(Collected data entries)
(* ===== verification/DatabaseRuns.v ===== *)
(** What the operations on databases do when no other client disturbs them. *)

From stdpp Require Import base orders sorting strings gmap numbers list relations.
From S2P Require Import Prelude BTree RustStr External ExpireKey MetaTypes Marked MapApi Level StateMap.
From S2P Require Import Txn StateMachine Applier ApplierSpec StateMachineProofs ApplierProofs ApplyProofs.
From S2P Require Import SpecFacts Replica SMV003 KeyCodec KeyCodecProofs AppKeys AppKeysProofs KVApi ProtoConv MetaApi.
From S2P Require Import ClientProofs ServeProofs IdProofs KvProtocol DatabaseTypes Database DatabaseProofs DatabaseCalls.
Local Open Scope N_scope.

Section runs.
Context {raft : OpenRaft} {Mp : Type} `{!StateMap raft Mp, !StateMapLaws Mp} (now : N) (Hnow : now < u64_mod).
Implicit Types s : StateMachine Mp.

Lemma run_step {A B} (f : A → Client B) c s s' x :
  mem_run now c s = (s', COk x) → mem_run now (client_bind f c) s = mem_run now (f x) s'.
Proof. intros E. by rewrite mem_run_bind, E. Qed.
Lemma run_stop {A B} (f : A → Client B) c s s' e :
  mem_run now c s = (s', CErr e) → mem_run now (client_bind f c) s = (s', CErr e).
Proof. intros E. by rewrite mem_run_bind, E. Qed.

Lemma run_try {A} (c : Client A) s :
  mem_run now (try_client c) s = ((mem_run now c s).1, match (mem_run now c s).2 with
    | COk x => COk (inl x) | CErr e => COk (inr e) | CPanic => CPanic end).
Proof.
  revert s. induction c as [[x|e|]|B req k IH]; intros s; [done..|]. cbn [try_client mem_run].
  by destruct (mem_serve now req s) as [s' [b|e|]].
Qed.
Lemma run_try_step {A B} (f : A + ApiError → Client B) c s s' x :
  mem_run now c s = (s', COk x) → mem_run now (client_bind f (try_client c)) s = mem_run now (f (inl x)) s'.
Proof. intros E. by rewrite mem_run_bind, run_try, E. Qed.
Lemma run_try_stop {A B} (f : A + ApiError → Client B) c s s' e :
  mem_run now c s = (s', CErr e) → mem_run now (client_bind f (try_client c)) s = mem_run now (f (inr e)) s'.
Proof. intros E. by rewrite mem_run_bind, run_try, E. Qed.

(** The first trial decides. *)
Lemma run_trial {A} (body : nat → Client (option A)) s s' x :
  mem_run now (body 1%nat) s = (s', COk (Some x)) → mem_run now (txn_backoff body) s = (s', COk x).
Proof. intros E. etrans; [apply mem_run_bind|]. by rewrite E. Qed.
Lemma run_trial_err {A} (body : nat → Client (option A)) s s' e :
  mem_run now (body 1%nat) s = (s', CErr e) → mem_run now (txn_backoff body) s = (s', CErr e).
Proof. intros E. etrans; [apply mem_run_bind|]. by rewrite E. Qed.
Lemma run_trial_panic {A} (body : nat → Client (option A)) s s' :
  mem_run now (body 1%nat) s = (s', CPanic) → mem_run now (txn_backoff body) s = (s', CPanic).
Proof. intros E. etrans; [apply mem_run_bind|]. by rewrite E. Qed.

(** A version that the conditions of a transaction can rely on. *)
Definition at_version (kv : gmap string (SeqV bytes)) k (n : N) : Prop :=
  (∃ v, kv !! k = Some v ∧ lasting v ∧ seq v = n) ∨ (kv !! k = None ∧ n = 0).
(* ===== verification/DatabaseTheorems.v ===== *)
(** What the schema API promises about databases: concurrent calls keep their
    records whole, and what each call does on its own. *)

From stdpp Require Import base orders sorting strings gmap numbers list relations.
From S2P Require Import Prelude BTree RustStr External ExpireKey MetaTypes Marked MapApi Level StateMap.
From S2P Require Import Txn StateMachine Applier ApplierSpec StateMachineProofs ApplierProofs ApplyProofs.
From S2P Require Import SpecFacts Replica ApplierTheorems SMV003 KeyCodec KeyCodecProofs AppKeys AppKeysProofs.
From S2P Require Import KVApi ProtoConv MetaApi ClientProofs ServeProofs IdProofs KvProtocol ApiTheorems.
From S2P Require Import DatabaseTypes Database DatabaseProofs DatabaseCalls DatabaseRuns.
Local Open Scope N_scope.

Section databases.
Context {raft : OpenRaft} {Mp : Type} `{!StateMap raft Mp, !StateMapLaws Mp}.
Context {sj : SerdeJson} `{!SerdeJsonLaws sj} {ch : Chrono} `{!ChronoLaws ch}.
Context `{!ProstMessage pb_DatabaseMeta, !ProstLaws pb_DatabaseMeta pb_database_fits}.
Context `{!ProstMessage pb_DbIdList, !ProstLaws pb_DbIdList pb_db_id_list_fits}.
Context `{!ProstMessage pb_TIdent, !ProstLaws pb_TIdent pb_tident_fits}.
Implicit Types (s : StateMachine Mp) (a b : DatabaseNameIdent) (n : N) (l : list N).

Abbreviation kvs s := (kvv (sm_map s)).

(** ** Concurrent calls *)

Inductive DbCall :=
  | CallCreate (req : CreateDatabaseReq)
  | CallDrop (req : DropDatabaseReq)
  | CallUndrop (req : UndropDatabaseReq)
  | CallRename (req : RenameDatabaseReq).

(** A call; [utc_now] are the times it reads. *)
Definition db_client (utc_now : nat → DateTime) (c : DbCall) : Client DbResult :=
  match c with
  | CallCreate req => x ← create_database utc_now req; mret (DbCreated x)
  | CallDrop req => x ← drop_database utc_now req; mret (DbDropped x)
  | CallUndrop req => _ ← undrop_database req; mret DbUndropped
  | CallRename req => _ ← rename_database req; mret DbRenamed
  end.

(** The names of a call have keys. *)
Definition db_call_ok (c : DbCall) : Prop :=
  match c with
  | CallCreate req => key_ok (cd_name_ident req)
  | CallDrop req => key_ok (dd_name_ident req)
  | CallUndrop req => key_ok (ud_name_ident req)
  | CallRename req => key_ok (rd_name_ident req) ∧ key_ok (new_name req)
  end.

Lemma db_client_safe utc_now c T st : db_call_ok c → safe db_protocol (db_client utc_now c) T st.
Proof.
  destruct c as [req|req|req|req]; cbn [db_call_ok db_client].
  - apply create_database_safe.
  - apply drop_safe.
  - apply undrop_safe.
  - intros []. by apply rename_safe.
Qed.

• _WORK TO BE COMPLETED_
Wherever the word "option" occurs in the data above, copy the line it sits in.

• _TASK OUTPUT_
Lemma run_trial {A} (body : nat → Client (option A)) s s' x :
Lemma run_trial_err {A} (body : nat → Client (option A)) s s' e :
Lemma run_trial_panic {A} (body : nat → Client (option A)) s s' :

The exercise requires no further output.